Qu'elle semble loin cette année 2010 lorsque le vice-président des États-Unis, Joe Biden, en visite en Israël, se faisait humilier par le Premier ministre israélien de l'époque, un certain Benyamin Netanyahou. Le gouvernement de l'État hébreu, ce jour-là, avait cru bon d'annoncer la mise en chantier de 1 600 logements supplémentaires à Jérusalem-Est. Selon la Maison-Blanche, cette nouvelle colonisation visait à « saper la confiance » entre les deux alliés.
Lorsque, treize ans plus tard, Joe Biden a pris la parole mercredi pour soutenir résolument Israël malgré ses critiques contre la réforme judiciaire engagée par Netanyahou et qui porte atteinte, selon lui, à l'État de droit de la démocratie israélienne, il a pris soin de s'entourer de Kamala Harris et d'Antony Blinken. La vice-présidente a pour époux Douglas Emhoff, un Juif de Brooklyn élevé en Californie où il est devenu un avocat d'affaires respecté. Le secrétaire d'État, lui, est également juif, petit-fils de rescapés des pogroms en Russie. Sa mère a épousé en secondes noces Samuel Pisar, qui a fui les camps de la mort à l'âge de 16 ans. Emhoff a organisé mercredi, à la demande de la présidence, une rencontre entre Joe Biden et les dirigeants de la communauté juive américaine. Dès son arrivée à Tel-Aviv, jeudi, Blinken a évoqué ouvertement son judaïsme. Autant dire que, au cœur de l'épreuve la plus tragique qu'ait connue Israël dans son histoire, l'heure était à une solidarité sans faille.
Dès vendredi, le secrétaire à la Défense, Lloyd Austin, s'est rendu à Tel-Aviv pour évoquer les besoins militaires de Tsahal face au Hamas. Au Congrès, certains élus évoquent une aide d'urgence à Israël qui pourrait atteindre 2 milliards de dollars. Cette somme s'ajouterait aux 3,8 milliards de dollars que Washington verse annuellement à son allié pour sa sécurité. Encore faudrait-il que les élus de la Chambre des représentants, sans présidence et donc au chômage, se réunissent à nouveau et votent en faveur d'un tel soutien.
À voir la carte mondiale des soutiens à l'Ukraine et à Israël, le calque est impressionnant
Alors que le camp conservateur est divisé sur une nouvelle aide à l'Ukraine de 24 milliards de dollars, la Maison-Blanche teste l'idée d'une enveloppe plus large qui réunirait des fonds à destination d'Israël mais aussi de l'Ukraine, de Taïwan et qui financerait la suite du chantier de la frontière avec le Mexique, ce que réclame bruyamment la droite américaine. « Nous savons depuis les années 1990 que même les États-Unis parviennent difficilement à gérer plus de deux crises à la fois, écrit le diplomate Michel Duclos dans une note publiée cette semaine par l'Institut Montaigne.
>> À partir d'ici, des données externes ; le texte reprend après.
Definition factory_handler (A : Type) : Type := handler FactoryCtx error A.
Definition mod_store (f : FactoryStore -> FactoryStore) : factory_handler unit :=
  hmod (fun c => mkFactoryCtx (f (fstore c)) (fevents c) (fmessages c)).
Definition mod_auth (f : FactoryAuth -> FactoryAuth) : factory_handler unit :=
  mod_store (fun s => set_fs_auth (f (fs_auth s)) s).
Definition mod_codes (f : FactoryCodes -> FactoryCodes) : factory_handler unit :=
  mod_store (fun s => set_fs_codes (f (fs_codes s)) s).
Definition mod_markets (f : FactoryMarkets -> FactoryMarkets) : factory_handler unit :=
  mod_store (fun s => set_fs_markets (f (fs_markets s)) s).
Definition mod_referrals (f : FactoryReferrals -> FactoryReferrals) : factory_handler unit :=
  mod_store (fun s => set_fs_referrals (f (fs_referrals s)) s).
Definition mod_copy_trading (f : FactoryCopyTrading -> FactoryCopyTrading) : factory_handler unit :=
  mod_store (fun s => set_fs_copy_trading (f (fs_copy_trading s)) s).
Definition mod_replies (f : FactoryReplies -> FactoryReplies) : factory_handler unit :=
  mod_store (fun s => set_fs_replies (f (fs_replies s)) s).
Definition factory_event (e : FactoryEvent) : factory_handler unit :=
  hmod (fun c => mkFactoryCtx (fstore c) (fevents c ++ [e]) (fmessages c)).
Definition factory_message (m : FactoryMsg) : factory_handler unit :=
  hmod (fun c => mkFactoryCtx (fstore c) (fevents c) (fmessages c ++ [m])).

(** [Item::load]. *)
Definition load_item {A} (f : FactoryStore -> option A) : factory_handler A :=
  hask (fun c => std (f (fstore c))).

Definition register_contract (addr : Addr) (ct : ContractType) : factory_handler unit :=
  mod_store (fun s => set_ALL_CONTRACTS (<[addr := ct]> (ALL_CONTRACTS s)) s).

(** ** state/*.rs *)

Definition get_owner (s : FactoryStore) : option Addr := OWNER_ADDR (fs_auth s).
Definition get_label_suffix (s : FactoryStore) : string := default ""%string (LABEL_SUFFIX (fs_codes s)).
Definition get_market_addr (s : FactoryStore) (id : MarketId) : res Addr :=
  std (MARKET_ADDRS (fs_markets s) !! mid_encoded id).

Definition save_market_addr (now : Timestamp) (id : MarketId) (addr : Addr) : factory_handler unit :=
  mod_markets (fun m => set_MARKET_ADDRS (<[mid_encoded id := addr]> (MARKET_ADDRS m)) m);;;
  register_contract addr CtMarket;;;
  mod_markets (set_MARKET_LAST_ADDED (Some now)).

Definition position_token_addr (s : FactoryStore) (id : MarketId) : res Addr :=
  std (POSITION_TOKEN_ADDRS (fs_markets s) !! mid_encoded id).
Definition save_position_token_addr (id : MarketId) (addr : Addr) : factory_handler unit :=
  mod_markets (fun m => set_POSITION_TOKEN_ADDRS (<[mid_encoded id := addr]> (POSITION_TOKEN_ADDRS m)) m);;;
  register_contract addr CtPositionToken.

Definition addrs_map (kind : LiquidityTokenKind) (m : FactoryMarkets) : gmap MarketKey Addr :=
  match kind with KindLp => LP_ADDRS m | KindXlp => XLP_ADDRS m end.
Definition set_addrs_map (kind : LiquidityTokenKind) (v : gmap MarketKey Addr) (m : FactoryMarkets) :=
  match kind with KindLp => set_LP_ADDRS v m | KindXlp => set_XLP_ADDRS v m end.
Definition addrs_map_rev (kind : LiquidityTokenKind) (m : FactoryMarkets) : gmap Addr MarketKey :=
  match kind with KindLp => LP_ADDRS_REVERSE m | KindXlp => XLP_ADDRS_REVERSE m end.
Definition set_addrs_map_rev (kind : LiquidityTokenKind) (v : gmap Addr MarketKey) (m : FactoryMarkets) :=
  match kind with KindLp => set_LP_ADDRS_REVERSE v m | KindXlp => set_XLP_ADDRS_REVERSE v m end.

Definition liquidity_token_addr (s : FactoryStore) (id : MarketId) (kind : LiquidityTokenKind) : res Addr :=
  std (addrs_map kind (fs_markets s) !! mid_encoded id).
Definition save_liquidity_token_addr (id : MarketId) (addr : Addr) (kind : LiquidityTokenKind) :
    factory_handler unit :=
  existing <~ hget (fun c => addrs_map kind (fs_markets (fstore c)) !! mid_encoded id);
  hensure (negb (is_some existing)) (PerpError AddressAlreadyExists DomFactory None);;;
  mod_markets (fun m => set_addrs_map kind (<[mid_encoded id := addr]> (addrs_map kind m)) m);;;
  mod_markets (fun m => set_addrs_map_rev kind (<[addr := mid_encoded id]> (addrs_map_rev kind m)) m);;;
  register_contract addr CtLiquidityToken.

(** [CopyTradingId::next] panics on overflow. *)
Definition store_new_copy_trading_contract (leader contract : Addr) : factory_handler unit :=
  contract_index <~ hget (fun c => default 0 (COPY_TRADING_TOTAL_CONTRACTS (fs_copy_trading (fstore c))));
  mod_copy_trading (fun t =>
    set_COPY_TRADING_ADDRS (<[(leader, contract) := contract_index]> (COPY_TRADING_ADDRS t)) t);;;
  mod_copy_trading (fun t =>
    set_COPY_TRADING_ADDRS_REVERSE (<[contract_index := (leader, contract)]> (COPY_TRADING_ADDRS_REVERSE t)) t);;;
  new_total <~ hlift (panics "attempt to add with overflow" (fits u64_ok (contract_index + 1)));
  mod_copy_trading (set_COPY_TRADING_TOTAL_CONTRACTS (Some new_total)).

(** *** Referrers (state/referrer.rs) *)

Definition u32_ok (z : Z) : bool := (0 <=? z) && (z <=? 2 ^ 32 - 1).

Definition set_referrer_for (referee referrer : Addr) : factory_handler unit :=
  registered <~ hget (fun c => REFERRERS (fs_referrals (fstore c)) !! referee);
  hensure (negb (is_some registered)) (AnyhowError "Cannot register a new referrer");;;
  mod_referrals (fun r => set_REFERRERS (<[referee := referrer]> (REFERRERS r)) r);;;
  mod_referrals (fun r =>
    set_REFEREES_REVERSE_MAP (<[(referrer, referee) := tt]> (REFEREES_REVERSE_MAP r)) r);;;
  old <~ hget (fun c => REFEREE_COUNTS (fs_referrals (fstore c)) !! referrer);
  count <~ match old with
           | None => hret 1
           | Some old_count =>
               mod_referrals (fun r => set_REFEREE_COUNT_REVERSE_MAP
                 (delete (old_count, referrer) (REFEREE_COUNT_REVERSE_MAP r)) r);;;
               hlift (panics "attempt to add with overflow" (fits u32_ok (old_count + 1)))
           end;
  mod_referrals (fun r => set_REFEREE_COUNTS (<[referrer := count]> (REFEREE_COUNTS r)) r);;;
  mod_referrals (fun r => set_REFEREE_COUNT_REVERSE_MAP
    (<[(count, referrer) := tt]> (REFEREE_COUNT_REVERSE_MAP r)) r).

(** *** Shutdown (shutdown.rs, state/shutdown.rs) *)

Definition can_perform (i : ShutdownImpact) (w : ShutdownWallet) : bool :=
  match w, i with
  | KillSwitch, _ => true
  | WindDown, NewTrades => true
  | WindDown, ClosePositions => false
  | WindDown, OwnerActions => false
  | WindDown, ImpactDepositLiquidity => true
  | WindDown, ImpactWithdrawLiquidity => false
  | WindDown, Staking => true
  | WindDown, Unstaking => false
  | WindDown, TransferPositions => false
  | WindDown, TransferLp => false
  | WindDown, SetPrice => false
  | WindDown, ImpactTransferDaoFees => false
  | WindDown, ImpactCrank => false
  | WindDown, ImpactSetManualPrice => false
  end.
Definition ensure_can_perform (i : ShutdownImpact) (w : ShutdownWallet) : res unit :=
  ensure (can_perform i w) (perp_auth DomFactory).

Definition is_disabled (s : FactoryStore) (market_addr : Addr) (i : ShutdownImpact) : bool :=
  is_some (SHUTDOWNS s !! (market_addr, i)).

(** The body of the loop over the impacts; the two cases with nothing to do
    ask no permission. *)
Definition shutdown_impact (market_addr : Addr) (effect : ShutdownEffect) (w : ShutdownWallet)
    (i : ShutdownImpact) : factory_handler unit :=
  disabled <~ hget (fun c => is_disabled (fstore c) market_addr i);
  match effect, disabled with
  | Disable, true | Enable, false => hret tt
  | Disable, false =>
      hlift (ensure_can_perform i w);;;
      mod_store (fun s => set_SHUTDOWNS (<[(market_addr, i) := tt]> (SHUTDOWNS s)) s)
  | Enable, true =>
      hlift (ensure_can_perform i w);;;
      mod_store (fun s => set_SHUTDOWNS (delete (market_addr, i) (SHUTDOWNS s)) s)
  end.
Aujourd'hui, le risque pour Kiev est que la classe politique américaine donne la priorité aux sujets les plus consensuels aux États-Unis : la défense d'Israël et la rivalité avec la Chine. »
Le camp Biden défend pourtant l'idée que la Russie et l'Iran - via le Hamas - ne s'en prennent pas seulement aux Juifs et à Israël mais aux Occidentaux et à leurs valeurs démocratiques. À voir la carte mondiale des soutiens à l'Ukraine et à Israël, le calque est impressionnant. Les communiqués publiés cette semaine par l'Organisation de la coopération islamique, qui regroupe 57 pays musulmans, et par la Ligue arabe, qui réunit 22 d'entre eux, ont condamné l'« agression » d'Israël contre Gaza sans un mot sur la pire attaque terroriste perpétrée par le Hamas depuis sa création. En pleine campagne présidentielle américaine, il faudra à Joe Biden plus que du talent pour faire comprendre à Donald Trump et ses affidés que l'Ukraine et Israël font face à deux ennemis dont le but premier est de les soumettre ou de les rayer de la carte.